Verbatim output of the full listing is required.

□ □ □ □

#[local] Notation here := (level below toc_fuel).

(** A file of the package is closed again. *)
Lemma session_over s f : idle s -> idle (fip_closed 0 f s).
Proof.
  intros [Hr Hmm Hf]. split; [by apply rest_closed|done|].
  simpl. unfold closed_file. destruct (te_offset_address (ff_entry f) =? 0) eqn:E; [lia|done].
Qed.

(** The states the package device is initialised in. *)
Lemma inited_facts s : idle s -> ready s ->
  let s1 := scratched 0 (fip_inited s) in
  idle s1 /\ same s s1 /\ mem s1 = mem s /\ fip_backend s1 = (Some MemmapDev, BlockSpec).
Proof.
  intros [Hr Hmm Hf] Hrd s1.
  assert (rest 0 s1) as Hr1.
  { apply rest_scratched. eapply rest_ext; [..|exact Hr]; unfold fip_inited; by destruct (header_valid _). }
  unfold s1, fip_inited in *. destruct (header_valid _); (split; [split; [done|done|exact Hf]|done]).
Qed.

Lemma scan_of_ext fuel s s' uuid :
  regions s' = regions s -> mem s' = mem s -> fip_block_spec s' = fip_block_spec s ->
  scan_of fuel s' uuid = scan_of fuel s uuid.
Proof. unfold scan_of. by intros -> -> ->. Qed.

Lemma open_fip_run s uuid : idle s -> ready s ->
  match find_entry toc_fuel s uuid with
  | Done o => exists s', open_fip (ops := here) toc_fuel (UuidSpec uuid) s =
        Done (match o with Some e => Z.land (te_flags e) FW_ENCRYPTION | None => - ENOENT end, s') /\
        idle s' /\ same s s' /\ mem s' = mem s /\ fip_backend s' = (Some MemmapDev, BlockSpec)
  | Undef => open_fip (ops := here) toc_fuel (UuidSpec uuid) s = Undef
  | OutOfFuel => open_fip (ops := here) toc_fuel (UuidSpec uuid) s = OutOfFuel
  end.
Proof.
  intros Hid Hrd. pose proof (inited_facts s Hid Hrd) as (Hid1 & Hsame & Hmem & Hb).
  destruct Hid as [Hr Hmm Hf]. unfold find_entry, open_fip. flat. rewrite (ready_fip s Hrd). cbn [io_dev_init].
  pose proof (fip_dev_init_run below toc_fuel 0 s ltac:(lia) Hr Hmm (ready_memmap s Hrd)) as Hi.
  set (s1 := scratched 0 (fip_inited s)) in *.
  destruct (mm_readable _ _ _); [|unfold bind at 1; by rewrite Hi].
  destruct (header_valid s); cycle 1.
  { run (apply Hi). eexists. split; [done|]. done. }
  run (apply Hi). cbn [Z.eqb negb]. destruct Hid1 as [Hr1 Hmm1 Hf1].
  pose proof (fip_open_run below toc_fuel 0 uuid s1 ltac:(lia) Hr1 Hmm1 Hf1 Hb) as Ho.
  rewrite (scan_of_ext _ s s1) in Ho by (done || apply Hsame).
  destruct (scan_of toc_fuel s uuid) as [[[e [|]] p]| |]; [..|unfold bind at 1; by rewrite Ho|unfold bind at 1; by rewrite Ho].
  - run (apply Ho). cbn [fst snd Z.eqb negb]. run (by apply fip_enc_run; [lia|]). cbn [ff_entry].
    run (by apply (fip_close_run below toc_fuel 0 ltac:(lia))). eexists. split; [done|].
    split; [by apply session_over|]. split; [|done]. etrans; [exact Hsame|done].
  - run (apply Ho). change (- ENOENT =? 0) with false. cbn [fst snd negb]. eexists. split; [done|].
    split; [|split; [etrans; [exact Hsame|done]|done]].
    split; [rest_tac|done|done].
Qed.
End check.

(** ** An image that is not encrypted *)

Section plain.
Context `{Board} `{Gcm} (below : IoOps) (toc_fuel : nat).
Implicit Types (s : io_st).

#[local] Notation here := (level below toc_fuel).

Lemma dev_close_settled s f dev : idle s -> dev = Some FipDev \/ dev = Some EncDev ->
  exists rc s', io_dev_close dev (fip_closed 0 f s) = Done (rc, s') /\ idle s' /\ same s s' /\ mem s' = mem s.
Proof.
  intros Hid Hd. destruct (session_over s f Hid) as [Hr Hmm Hf].
  destruct Hd as [->| ->]; unfold io_dev_close.
  - unfold fip_dev_close, free_dev_info, act, bind, modify, find_first_fip_state. simpl. rewrite Z.eqb_refl.
    do 2 eexists. split; [done|]. split; [|done]. split; [rest_tac|done|exact Hf].
  - unfold enc_dev_close, bind, modify, ret. do 2 eexists. split; [done|]. split; [|done]. split; [rest_tac|done|exact Hf].
Qed.

(** Whatever was read, the file is closed and the device with it. *)
Lemma load_ends {A} (r : A) f s s1 dev : idle s -> same s1 s -> dev = Some FipDev \/ dev = Some EncDev ->
  exists s', (do! io_close (ops := here) (Some 0%nat) in do! io_dev_close dev in ret r) (fip_session 0 f s) = Done (r, s') /\
    idle s' /\ same s1 s' /\ mem s' = mem s.
Proof.
  intros Hid Hs Hd. run (by apply (fip_close_run below toc_fuel 0 ltac:(lia)), Hid).
  destruct (dev_close_settled s f dev Hid Hd) as (rc & s' & Hc & Hid' & Hsame & Hm).
  run (apply Hc). exists s'. split; [done|]. split; [done|]. split; [by etrans|done].
Qed.
End plain.

(** ** An encrypted image *)

Section enc.
Context `{Board} `{Gcm} (below : IoOps) (toc_fuel : nat).
Implicit Types (s : io_st) (f : fip_file).

#[local] Notation here := (level (level below toc_fuel) toc_fuel).

Definition info0 s : io_info := match entity_pool s !! 0%nat with Some y => info y | None => NoInfo end.

(** The encryption device holds handle 0 and reads the file [f] of the package
    on handle 1. *)
Definition enc_base (uuid : list Z) s : io_st :=
  set_enc (Some 1%nat) (UuidSpec uuid) (push 0 (Entity (Some EncDev) (info0 s)) s).
Definition enc_session (uuid : list Z) f s : io_st := fip_session 1 f (enc_base uuid s).

Lemma rest_enc_base uuid s : rest 0 s -> rest 1 (enc_base uuid s).
Proof. intros Hr. eapply rest_ext; [..|apply (rest_push _ (Entity (Some EncDev) NoInfo)), Hr]; simpl; rewrite ?length_insert; done. Qed.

□ □ □ □

» **Output for this task**
#[local] Notation here := (level below toc_fuel).

(** A file of the package is closed again. *)
Lemma session_over s f : idle s -> idle (fip_closed 0 f s).
Proof.
  intros [Hr Hmm Hf]. split; [by apply rest_closed|done|].
  simpl. unfold closed_file. destruct (te_offset_address (ff_entry f) =? 0) eqn:E; [lia|done].
Qed.

(** The states the package device is initialised in. *)
Lemma inited_facts s : idle s -> ready s ->
  let s1 := scratched 0 (fip_inited s) in
  idle s1 /\ same s s1 /\ mem s1 = mem s /\ fip_backend s1 = (Some MemmapDev, BlockSpec).
Proof.
  intros [Hr Hmm Hf] Hrd s1.
  assert (rest 0 s1) as Hr1.
  { apply rest_scratched. eapply rest_ext; [..|exact Hr]; unfold fip_inited; by destruct (header_valid _). }
  unfold s1, fip_inited in *. destruct (header_valid _); (split; [split; [done|done|exact Hf]|done]).
Qed.

Lemma scan_of_ext fuel s s' uuid :
  regions s' = regions s -> mem s' = mem s -> fip_block_spec s' = fip_block_spec s ->
  scan_of fuel s' uuid = scan_of fuel s uuid.
Proof. unfold scan_of. by intros -> -> ->. Qed.

Lemma open_fip_run s uuid : idle s -> ready s ->
  match find_entry toc_fuel s uuid with
  | Done o => exists s', open_fip (ops := here) toc_fuel (UuidSpec uuid) s =
        Done (match o with Some e => Z.land (te_flags e) FW_ENCRYPTION | None => - ENOENT end, s') /\
        idle s' /\ same s s' /\ mem s' = mem s /\ fip_backend s' = (Some MemmapDev, BlockSpec)
  | Undef => open_fip (ops := here) toc_fuel (UuidSpec uuid) s = Undef
  | OutOfFuel => open_fip (ops := here) toc_fuel (UuidSpec uuid) s = OutOfFuel
  end.
Proof.
  intros Hid Hrd. pose proof (inited_facts s Hid Hrd) as (Hid1 & Hsame & Hmem & Hb).
  destruct Hid as [Hr Hmm Hf]. unfold find_entry, open_fip. flat. rewrite (ready_fip s Hrd). cbn [io_dev_init].
  pose proof (fip_dev_init_run below toc_fuel 0 s ltac:(lia) Hr Hmm (ready_memmap s Hrd)) as Hi.
  set (s1 := scratched 0 (fip_inited s)) in *.
  destruct (mm_readable _ _ _); [|unfold bind at 1; by rewrite Hi].
  destruct (header_valid s); cycle 1.
  { run (apply Hi). eexists. split; [done|]. done. }
  run (apply Hi). cbn [Z.eqb negb]. destruct Hid1 as [Hr1 Hmm1 Hf1].
  pose proof (fip_open_run below toc_fuel 0 uuid s1 ltac:(lia) Hr1 Hmm1 Hf1 Hb) as Ho.
  rewrite (scan_of_ext _ s s1) in Ho by (done || apply Hsame).
  destruct (scan_of toc_fuel s uuid) as [[[e [|]] p]| |]; [..|unfold bind at 1; by rewrite Ho|unfold bind at 1; by rewrite Ho].
  - run (apply Ho). cbn [fst snd Z.eqb negb]. run (by apply fip_enc_run; [lia|]). cbn [ff_entry].
    run (by apply (fip_close_run below toc_fuel 0 ltac:(lia))). eexists. split; [done|].
    split; [by apply session_over|]. split; [|done]. etrans; [exact Hsame|done].
  - run (apply Ho). change (- ENOENT =? 0) with false. cbn [fst snd negb]. eexists. split; [done|].
    split; [|split; [etrans; [exact Hsame|done]|done]].
    split; [rest_tac|done|done].
Qed.
End check.

(** ** An image that is not encrypted *)

Section plain.
Context `{Board} `{Gcm} (below : IoOps) (toc_fuel : nat).
Implicit Types (s : io_st).

#[local] Notation here := (level below toc_fuel).

Lemma dev_close_settled s f dev : idle s -> dev = Some FipDev \/ dev = Some EncDev ->
  exists rc s', io_dev_close dev (fip_closed 0 f s) = Done (rc, s') /\ idle s' /\ same s s' /\ mem s' = mem s.
Proof.
  intros Hid Hd. destruct (session_over s f Hid) as [Hr Hmm Hf].
  destruct Hd as [->| ->]; unfold io_dev_close.
  - unfold fip_dev_close, free_dev_info, act, bind, modify, find_first_fip_state. simpl. rewrite Z.eqb_refl.
    do 2 eexists. split; [done|]. split; [|done]. split; [rest_tac|done|exact Hf].
  - unfold enc_dev_close, bind, modify, ret. do 2 eexists. split; [done|]. split; [|done]. split; [rest_tac|done|exact Hf].
Qed.

(** Whatever was read, the file is closed and the device with it. *)
Lemma load_ends {A} (r : A) f s s1 dev : idle s -> same s1 s -> dev = Some FipDev \/ dev = Some EncDev ->
  exists s', (do! io_close (ops := here) (Some 0%nat) in do! io_dev_close dev in ret r) (fip_session 0 f s) = Done (r, s') /\
    idle s' /\ same s1 s' /\ mem s' = mem s.
Proof.
  intros Hid Hs Hd. run (by apply (fip_close_run below toc_fuel 0 ltac:(lia)), Hid).
  destruct (dev_close_settled s f dev Hid Hd) as (rc & s' & Hc & Hid' & Hsame & Hm).
  run (apply Hc). exists s'. split; [done|]. split; [done|]. split; [by etrans|done].
Qed.
End plain.

(** ** An encrypted image *)

Section enc.
Context `{Board} `{Gcm} (below : IoOps) (toc_fuel : nat).
Implicit Types (s : io_st) (f : fip_file).

#[local] Notation here := (level (level below toc_fuel) toc_fuel).

Definition info0 s : io_info := match entity_pool s !! 0%nat with Some y => info y | None => NoInfo end.

(** The encryption device holds handle 0 and reads the file [f] of the package
    on handle 1. *)
Definition enc_base (uuid : list Z) s : io_st :=
  set_enc (Some 1%nat) (UuidSpec uuid) (push 0 (Entity (Some EncDev) (info0 s)) s).
Definition enc_session (uuid : list Z) f s : io_st := fip_session 1 f (enc_base uuid s).

Lemma rest_enc_base uuid s : rest 0 s -> rest 1 (enc_base uuid s).
Proof. intros Hr. eapply rest_ext; [..|apply (rest_push _ (Entity (Some EncDev) NoInfo)), Hr]; simpl; rewrite ?length_insert; done. Qed.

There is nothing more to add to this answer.